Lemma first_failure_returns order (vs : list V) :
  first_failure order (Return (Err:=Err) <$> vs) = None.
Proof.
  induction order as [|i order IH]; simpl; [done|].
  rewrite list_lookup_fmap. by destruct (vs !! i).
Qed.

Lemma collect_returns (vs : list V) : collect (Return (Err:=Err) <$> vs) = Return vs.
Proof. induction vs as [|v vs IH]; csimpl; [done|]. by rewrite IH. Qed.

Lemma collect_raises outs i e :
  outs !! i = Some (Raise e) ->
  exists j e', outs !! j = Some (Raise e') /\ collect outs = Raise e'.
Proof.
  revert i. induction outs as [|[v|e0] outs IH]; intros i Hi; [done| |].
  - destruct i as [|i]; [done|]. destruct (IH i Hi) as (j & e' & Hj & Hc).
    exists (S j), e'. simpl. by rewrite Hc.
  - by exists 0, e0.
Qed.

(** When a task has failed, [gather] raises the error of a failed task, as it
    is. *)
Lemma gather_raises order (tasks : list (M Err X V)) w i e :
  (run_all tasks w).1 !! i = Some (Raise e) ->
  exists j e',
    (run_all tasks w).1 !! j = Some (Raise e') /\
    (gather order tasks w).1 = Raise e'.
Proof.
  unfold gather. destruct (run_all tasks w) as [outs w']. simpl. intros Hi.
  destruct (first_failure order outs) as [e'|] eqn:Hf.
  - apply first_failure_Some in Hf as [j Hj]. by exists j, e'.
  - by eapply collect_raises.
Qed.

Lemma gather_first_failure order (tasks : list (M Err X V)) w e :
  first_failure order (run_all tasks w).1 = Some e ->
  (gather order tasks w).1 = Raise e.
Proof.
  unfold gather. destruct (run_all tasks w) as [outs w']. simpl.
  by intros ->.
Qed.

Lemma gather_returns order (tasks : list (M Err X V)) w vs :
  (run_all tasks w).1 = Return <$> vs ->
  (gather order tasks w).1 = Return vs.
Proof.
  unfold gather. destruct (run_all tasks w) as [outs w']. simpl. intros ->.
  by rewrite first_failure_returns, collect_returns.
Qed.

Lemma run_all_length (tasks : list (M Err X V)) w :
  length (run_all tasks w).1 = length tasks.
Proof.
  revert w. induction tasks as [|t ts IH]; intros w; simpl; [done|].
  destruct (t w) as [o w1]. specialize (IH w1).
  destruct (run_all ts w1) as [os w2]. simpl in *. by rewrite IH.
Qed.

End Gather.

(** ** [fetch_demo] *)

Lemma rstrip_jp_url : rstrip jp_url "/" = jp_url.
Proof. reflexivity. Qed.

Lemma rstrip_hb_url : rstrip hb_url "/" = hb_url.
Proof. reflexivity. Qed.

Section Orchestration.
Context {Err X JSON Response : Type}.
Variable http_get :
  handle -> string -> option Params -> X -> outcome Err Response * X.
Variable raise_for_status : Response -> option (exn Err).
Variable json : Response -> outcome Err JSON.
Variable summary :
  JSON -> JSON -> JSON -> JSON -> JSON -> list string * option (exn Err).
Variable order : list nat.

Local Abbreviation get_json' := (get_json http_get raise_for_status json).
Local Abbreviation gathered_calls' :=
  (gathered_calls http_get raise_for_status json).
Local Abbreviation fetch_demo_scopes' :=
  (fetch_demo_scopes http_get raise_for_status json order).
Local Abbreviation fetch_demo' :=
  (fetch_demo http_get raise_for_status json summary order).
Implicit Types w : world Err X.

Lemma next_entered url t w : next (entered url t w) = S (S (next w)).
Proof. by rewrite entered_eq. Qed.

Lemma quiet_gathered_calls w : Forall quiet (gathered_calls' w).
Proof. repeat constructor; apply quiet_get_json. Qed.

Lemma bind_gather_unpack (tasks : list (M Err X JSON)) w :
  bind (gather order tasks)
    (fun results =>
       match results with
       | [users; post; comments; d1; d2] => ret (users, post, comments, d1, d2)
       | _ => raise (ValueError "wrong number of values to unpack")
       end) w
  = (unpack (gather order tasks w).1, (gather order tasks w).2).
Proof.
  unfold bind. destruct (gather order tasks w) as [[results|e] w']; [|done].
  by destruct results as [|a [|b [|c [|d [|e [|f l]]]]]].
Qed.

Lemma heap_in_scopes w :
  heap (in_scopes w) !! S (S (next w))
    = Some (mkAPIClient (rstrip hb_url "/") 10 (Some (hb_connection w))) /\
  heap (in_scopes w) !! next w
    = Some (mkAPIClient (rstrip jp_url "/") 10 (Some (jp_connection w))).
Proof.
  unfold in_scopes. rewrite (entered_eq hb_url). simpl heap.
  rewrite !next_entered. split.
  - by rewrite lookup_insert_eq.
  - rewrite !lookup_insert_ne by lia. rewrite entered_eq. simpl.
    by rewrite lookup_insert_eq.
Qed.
________
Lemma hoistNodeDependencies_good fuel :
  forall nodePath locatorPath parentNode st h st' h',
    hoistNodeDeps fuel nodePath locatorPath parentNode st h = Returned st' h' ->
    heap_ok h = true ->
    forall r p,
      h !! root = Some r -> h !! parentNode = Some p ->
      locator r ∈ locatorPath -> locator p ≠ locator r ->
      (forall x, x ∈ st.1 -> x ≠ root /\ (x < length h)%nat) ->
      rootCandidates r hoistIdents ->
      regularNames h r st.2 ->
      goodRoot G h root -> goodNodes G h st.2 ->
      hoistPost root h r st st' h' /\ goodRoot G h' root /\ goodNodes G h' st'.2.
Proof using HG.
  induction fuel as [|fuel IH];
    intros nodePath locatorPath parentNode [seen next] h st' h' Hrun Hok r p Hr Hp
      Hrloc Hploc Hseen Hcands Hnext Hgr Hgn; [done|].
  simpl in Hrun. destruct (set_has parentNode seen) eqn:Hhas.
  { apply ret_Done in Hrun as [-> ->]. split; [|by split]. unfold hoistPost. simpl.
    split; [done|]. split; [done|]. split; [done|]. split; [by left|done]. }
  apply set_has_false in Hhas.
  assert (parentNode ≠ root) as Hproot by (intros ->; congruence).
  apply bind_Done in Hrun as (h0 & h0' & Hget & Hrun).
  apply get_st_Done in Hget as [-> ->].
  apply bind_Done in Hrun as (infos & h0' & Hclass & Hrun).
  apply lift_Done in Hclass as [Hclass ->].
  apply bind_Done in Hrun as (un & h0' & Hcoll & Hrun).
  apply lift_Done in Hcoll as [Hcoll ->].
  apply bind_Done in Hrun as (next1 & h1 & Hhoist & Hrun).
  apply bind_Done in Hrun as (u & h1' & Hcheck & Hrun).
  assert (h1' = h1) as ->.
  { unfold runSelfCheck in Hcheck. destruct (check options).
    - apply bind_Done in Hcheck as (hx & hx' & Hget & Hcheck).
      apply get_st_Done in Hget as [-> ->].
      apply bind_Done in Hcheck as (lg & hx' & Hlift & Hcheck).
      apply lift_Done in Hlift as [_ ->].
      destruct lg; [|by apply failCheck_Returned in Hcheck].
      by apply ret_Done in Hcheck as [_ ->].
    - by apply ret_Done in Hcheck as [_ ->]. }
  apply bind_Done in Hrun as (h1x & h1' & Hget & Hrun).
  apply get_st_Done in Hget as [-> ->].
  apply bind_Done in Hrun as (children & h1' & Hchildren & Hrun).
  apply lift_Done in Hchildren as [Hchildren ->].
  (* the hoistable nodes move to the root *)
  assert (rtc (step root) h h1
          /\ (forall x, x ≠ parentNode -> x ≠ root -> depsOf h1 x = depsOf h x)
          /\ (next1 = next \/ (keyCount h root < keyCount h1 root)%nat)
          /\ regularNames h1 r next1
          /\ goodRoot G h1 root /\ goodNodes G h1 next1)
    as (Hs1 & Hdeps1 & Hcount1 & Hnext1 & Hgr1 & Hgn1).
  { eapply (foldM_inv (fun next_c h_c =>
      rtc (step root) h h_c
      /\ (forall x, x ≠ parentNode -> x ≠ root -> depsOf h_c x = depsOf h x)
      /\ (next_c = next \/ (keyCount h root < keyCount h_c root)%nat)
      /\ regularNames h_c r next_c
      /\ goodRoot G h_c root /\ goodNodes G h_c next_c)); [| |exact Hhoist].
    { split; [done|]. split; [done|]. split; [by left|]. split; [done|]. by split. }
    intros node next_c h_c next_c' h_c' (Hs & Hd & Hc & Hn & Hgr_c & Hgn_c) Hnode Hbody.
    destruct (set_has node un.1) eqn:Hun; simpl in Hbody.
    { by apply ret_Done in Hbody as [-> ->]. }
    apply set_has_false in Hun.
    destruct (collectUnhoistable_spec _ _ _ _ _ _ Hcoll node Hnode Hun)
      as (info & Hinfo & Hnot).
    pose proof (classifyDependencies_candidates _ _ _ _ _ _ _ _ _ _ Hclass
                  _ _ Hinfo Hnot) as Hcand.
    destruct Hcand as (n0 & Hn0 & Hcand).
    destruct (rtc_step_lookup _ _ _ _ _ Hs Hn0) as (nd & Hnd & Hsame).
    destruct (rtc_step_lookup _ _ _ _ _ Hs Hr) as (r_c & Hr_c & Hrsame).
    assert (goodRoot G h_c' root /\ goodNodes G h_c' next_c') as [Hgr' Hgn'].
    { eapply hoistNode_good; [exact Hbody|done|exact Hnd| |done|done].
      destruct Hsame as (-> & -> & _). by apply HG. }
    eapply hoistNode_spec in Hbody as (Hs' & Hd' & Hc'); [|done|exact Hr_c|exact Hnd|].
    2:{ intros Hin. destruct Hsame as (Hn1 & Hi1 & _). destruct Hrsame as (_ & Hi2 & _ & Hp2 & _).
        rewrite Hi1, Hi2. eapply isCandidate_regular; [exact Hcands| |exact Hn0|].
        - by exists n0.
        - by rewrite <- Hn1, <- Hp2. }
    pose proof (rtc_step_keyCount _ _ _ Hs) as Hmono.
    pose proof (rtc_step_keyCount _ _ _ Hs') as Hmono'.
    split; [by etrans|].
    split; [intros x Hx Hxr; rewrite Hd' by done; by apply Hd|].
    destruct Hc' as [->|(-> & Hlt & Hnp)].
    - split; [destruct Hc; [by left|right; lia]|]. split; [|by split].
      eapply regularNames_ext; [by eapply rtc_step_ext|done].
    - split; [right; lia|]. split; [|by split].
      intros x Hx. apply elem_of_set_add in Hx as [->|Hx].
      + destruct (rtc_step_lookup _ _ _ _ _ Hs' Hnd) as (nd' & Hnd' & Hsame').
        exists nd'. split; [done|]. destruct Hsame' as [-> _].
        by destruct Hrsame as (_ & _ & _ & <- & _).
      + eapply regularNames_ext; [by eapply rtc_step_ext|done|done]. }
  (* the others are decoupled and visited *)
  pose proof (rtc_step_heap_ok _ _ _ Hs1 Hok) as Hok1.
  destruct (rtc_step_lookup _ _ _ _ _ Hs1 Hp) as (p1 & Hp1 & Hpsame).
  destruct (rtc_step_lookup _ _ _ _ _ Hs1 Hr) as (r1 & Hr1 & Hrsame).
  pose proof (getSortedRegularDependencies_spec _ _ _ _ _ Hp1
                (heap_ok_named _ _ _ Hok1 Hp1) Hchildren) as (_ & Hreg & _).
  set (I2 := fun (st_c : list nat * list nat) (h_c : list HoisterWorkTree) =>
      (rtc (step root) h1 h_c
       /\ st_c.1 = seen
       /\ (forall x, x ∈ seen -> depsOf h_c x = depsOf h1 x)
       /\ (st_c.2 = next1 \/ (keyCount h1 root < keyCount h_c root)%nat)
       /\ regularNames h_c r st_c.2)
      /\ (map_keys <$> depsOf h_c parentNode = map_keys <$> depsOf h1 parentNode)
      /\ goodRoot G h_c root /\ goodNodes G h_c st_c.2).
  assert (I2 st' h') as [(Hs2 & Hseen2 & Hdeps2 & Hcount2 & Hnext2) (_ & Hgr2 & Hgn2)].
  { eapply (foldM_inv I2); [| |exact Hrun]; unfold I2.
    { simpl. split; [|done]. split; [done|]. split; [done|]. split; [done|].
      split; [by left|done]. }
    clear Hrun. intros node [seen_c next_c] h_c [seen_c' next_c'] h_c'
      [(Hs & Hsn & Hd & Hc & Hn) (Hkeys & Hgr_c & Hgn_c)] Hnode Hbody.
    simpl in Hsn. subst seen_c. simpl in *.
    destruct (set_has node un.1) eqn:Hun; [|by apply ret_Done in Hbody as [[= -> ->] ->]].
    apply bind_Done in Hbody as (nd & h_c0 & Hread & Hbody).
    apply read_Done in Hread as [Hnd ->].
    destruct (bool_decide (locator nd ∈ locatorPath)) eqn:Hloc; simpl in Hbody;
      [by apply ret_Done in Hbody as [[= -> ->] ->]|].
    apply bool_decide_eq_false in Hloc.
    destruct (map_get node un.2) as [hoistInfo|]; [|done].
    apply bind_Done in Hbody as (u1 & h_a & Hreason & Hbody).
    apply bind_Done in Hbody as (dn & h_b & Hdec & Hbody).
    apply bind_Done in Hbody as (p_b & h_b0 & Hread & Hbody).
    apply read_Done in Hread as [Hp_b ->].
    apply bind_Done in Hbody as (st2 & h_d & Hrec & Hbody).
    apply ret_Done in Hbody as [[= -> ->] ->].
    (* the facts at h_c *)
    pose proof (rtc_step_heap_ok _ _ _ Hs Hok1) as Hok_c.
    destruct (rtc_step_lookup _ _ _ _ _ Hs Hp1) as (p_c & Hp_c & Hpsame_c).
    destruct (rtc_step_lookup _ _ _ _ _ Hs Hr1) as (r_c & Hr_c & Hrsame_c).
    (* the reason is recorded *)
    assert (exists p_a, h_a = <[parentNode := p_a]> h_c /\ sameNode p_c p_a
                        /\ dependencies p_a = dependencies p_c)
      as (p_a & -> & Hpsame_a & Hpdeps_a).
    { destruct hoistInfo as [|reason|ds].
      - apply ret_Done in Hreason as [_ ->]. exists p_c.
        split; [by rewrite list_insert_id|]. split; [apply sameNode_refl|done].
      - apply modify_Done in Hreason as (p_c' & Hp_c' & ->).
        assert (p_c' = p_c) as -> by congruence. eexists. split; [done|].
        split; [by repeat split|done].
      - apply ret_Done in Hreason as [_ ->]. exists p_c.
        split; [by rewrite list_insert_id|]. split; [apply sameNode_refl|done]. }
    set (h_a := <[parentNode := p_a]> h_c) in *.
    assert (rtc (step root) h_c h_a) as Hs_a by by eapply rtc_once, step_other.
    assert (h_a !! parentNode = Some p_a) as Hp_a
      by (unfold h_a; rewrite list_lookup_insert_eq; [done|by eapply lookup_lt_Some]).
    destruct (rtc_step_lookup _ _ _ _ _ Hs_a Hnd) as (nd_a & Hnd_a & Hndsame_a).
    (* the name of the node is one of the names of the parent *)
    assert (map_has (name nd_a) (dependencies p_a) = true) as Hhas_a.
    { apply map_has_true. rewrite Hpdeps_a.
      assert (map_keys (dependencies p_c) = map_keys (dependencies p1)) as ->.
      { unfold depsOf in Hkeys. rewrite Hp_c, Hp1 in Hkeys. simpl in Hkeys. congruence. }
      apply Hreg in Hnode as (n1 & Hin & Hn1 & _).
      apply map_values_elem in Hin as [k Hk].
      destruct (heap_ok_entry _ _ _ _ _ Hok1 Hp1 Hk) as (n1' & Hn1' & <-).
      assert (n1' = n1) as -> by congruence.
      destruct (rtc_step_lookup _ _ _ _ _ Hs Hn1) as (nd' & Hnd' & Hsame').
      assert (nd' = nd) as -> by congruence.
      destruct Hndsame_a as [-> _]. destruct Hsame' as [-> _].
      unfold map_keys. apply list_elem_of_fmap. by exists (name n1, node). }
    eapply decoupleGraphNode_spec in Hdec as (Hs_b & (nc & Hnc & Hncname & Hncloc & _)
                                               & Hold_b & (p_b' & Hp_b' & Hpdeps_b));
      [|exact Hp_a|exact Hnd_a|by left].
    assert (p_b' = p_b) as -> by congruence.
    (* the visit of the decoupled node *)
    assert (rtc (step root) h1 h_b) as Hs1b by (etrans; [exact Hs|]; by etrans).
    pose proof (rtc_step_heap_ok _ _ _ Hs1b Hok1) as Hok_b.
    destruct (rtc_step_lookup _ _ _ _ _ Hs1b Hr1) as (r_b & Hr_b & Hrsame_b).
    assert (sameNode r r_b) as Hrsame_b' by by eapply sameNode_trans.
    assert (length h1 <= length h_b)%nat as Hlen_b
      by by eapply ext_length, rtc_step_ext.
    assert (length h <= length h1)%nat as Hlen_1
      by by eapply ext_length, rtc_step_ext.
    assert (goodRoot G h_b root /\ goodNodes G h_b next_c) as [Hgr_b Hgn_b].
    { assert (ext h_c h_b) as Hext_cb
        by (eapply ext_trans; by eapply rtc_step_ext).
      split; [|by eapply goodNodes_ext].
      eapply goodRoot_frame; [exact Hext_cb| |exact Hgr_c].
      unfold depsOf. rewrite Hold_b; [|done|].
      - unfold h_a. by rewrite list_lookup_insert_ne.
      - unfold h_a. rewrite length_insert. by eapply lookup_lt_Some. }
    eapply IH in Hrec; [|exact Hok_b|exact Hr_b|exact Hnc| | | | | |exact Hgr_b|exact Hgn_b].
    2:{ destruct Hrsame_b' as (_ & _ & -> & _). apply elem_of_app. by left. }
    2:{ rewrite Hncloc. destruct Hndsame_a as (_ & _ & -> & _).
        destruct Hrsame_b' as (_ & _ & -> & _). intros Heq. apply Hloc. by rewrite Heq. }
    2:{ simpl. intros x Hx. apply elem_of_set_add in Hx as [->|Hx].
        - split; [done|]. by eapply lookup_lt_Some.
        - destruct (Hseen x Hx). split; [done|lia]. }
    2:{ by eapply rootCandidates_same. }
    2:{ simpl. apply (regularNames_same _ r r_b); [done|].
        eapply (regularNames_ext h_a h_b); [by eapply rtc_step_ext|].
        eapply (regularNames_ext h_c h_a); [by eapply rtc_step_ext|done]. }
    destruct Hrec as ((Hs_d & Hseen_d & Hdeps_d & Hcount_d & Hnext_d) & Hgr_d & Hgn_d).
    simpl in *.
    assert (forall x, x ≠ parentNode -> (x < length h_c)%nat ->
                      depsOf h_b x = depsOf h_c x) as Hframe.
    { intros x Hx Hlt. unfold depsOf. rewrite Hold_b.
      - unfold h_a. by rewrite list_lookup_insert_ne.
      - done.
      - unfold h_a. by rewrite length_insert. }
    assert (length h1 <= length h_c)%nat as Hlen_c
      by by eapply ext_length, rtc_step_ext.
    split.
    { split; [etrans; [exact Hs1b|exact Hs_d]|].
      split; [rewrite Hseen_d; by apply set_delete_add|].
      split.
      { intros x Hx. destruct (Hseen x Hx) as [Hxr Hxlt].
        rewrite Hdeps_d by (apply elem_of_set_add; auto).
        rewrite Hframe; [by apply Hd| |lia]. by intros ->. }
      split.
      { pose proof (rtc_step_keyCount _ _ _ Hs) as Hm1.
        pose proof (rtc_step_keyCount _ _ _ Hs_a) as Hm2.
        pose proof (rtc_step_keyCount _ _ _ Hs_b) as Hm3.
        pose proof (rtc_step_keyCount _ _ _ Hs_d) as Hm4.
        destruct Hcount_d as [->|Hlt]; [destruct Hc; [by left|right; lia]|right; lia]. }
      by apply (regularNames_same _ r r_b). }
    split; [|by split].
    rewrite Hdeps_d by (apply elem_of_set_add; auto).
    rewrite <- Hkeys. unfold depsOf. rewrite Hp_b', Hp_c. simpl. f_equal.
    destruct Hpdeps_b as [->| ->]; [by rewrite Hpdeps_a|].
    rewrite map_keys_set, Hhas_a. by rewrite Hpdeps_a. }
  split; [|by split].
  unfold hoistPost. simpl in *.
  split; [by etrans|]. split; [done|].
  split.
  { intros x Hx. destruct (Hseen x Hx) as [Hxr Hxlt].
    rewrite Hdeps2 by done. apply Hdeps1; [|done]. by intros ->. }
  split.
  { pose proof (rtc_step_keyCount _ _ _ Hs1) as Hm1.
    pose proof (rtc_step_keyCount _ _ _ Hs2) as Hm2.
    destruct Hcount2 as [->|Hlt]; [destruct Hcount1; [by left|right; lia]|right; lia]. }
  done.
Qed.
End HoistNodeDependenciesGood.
________
* _AIM OF THE TASK_:
Scan the entries above and copy each line where "Variable" occurs.

* _ANSWER TO THIS TASK_:
Variable http_get :
Variable raise_for_status : Response -> option (exn Err).
Variable json : Response -> outcome Err JSON.
Variable summary :
Variable order : list nat.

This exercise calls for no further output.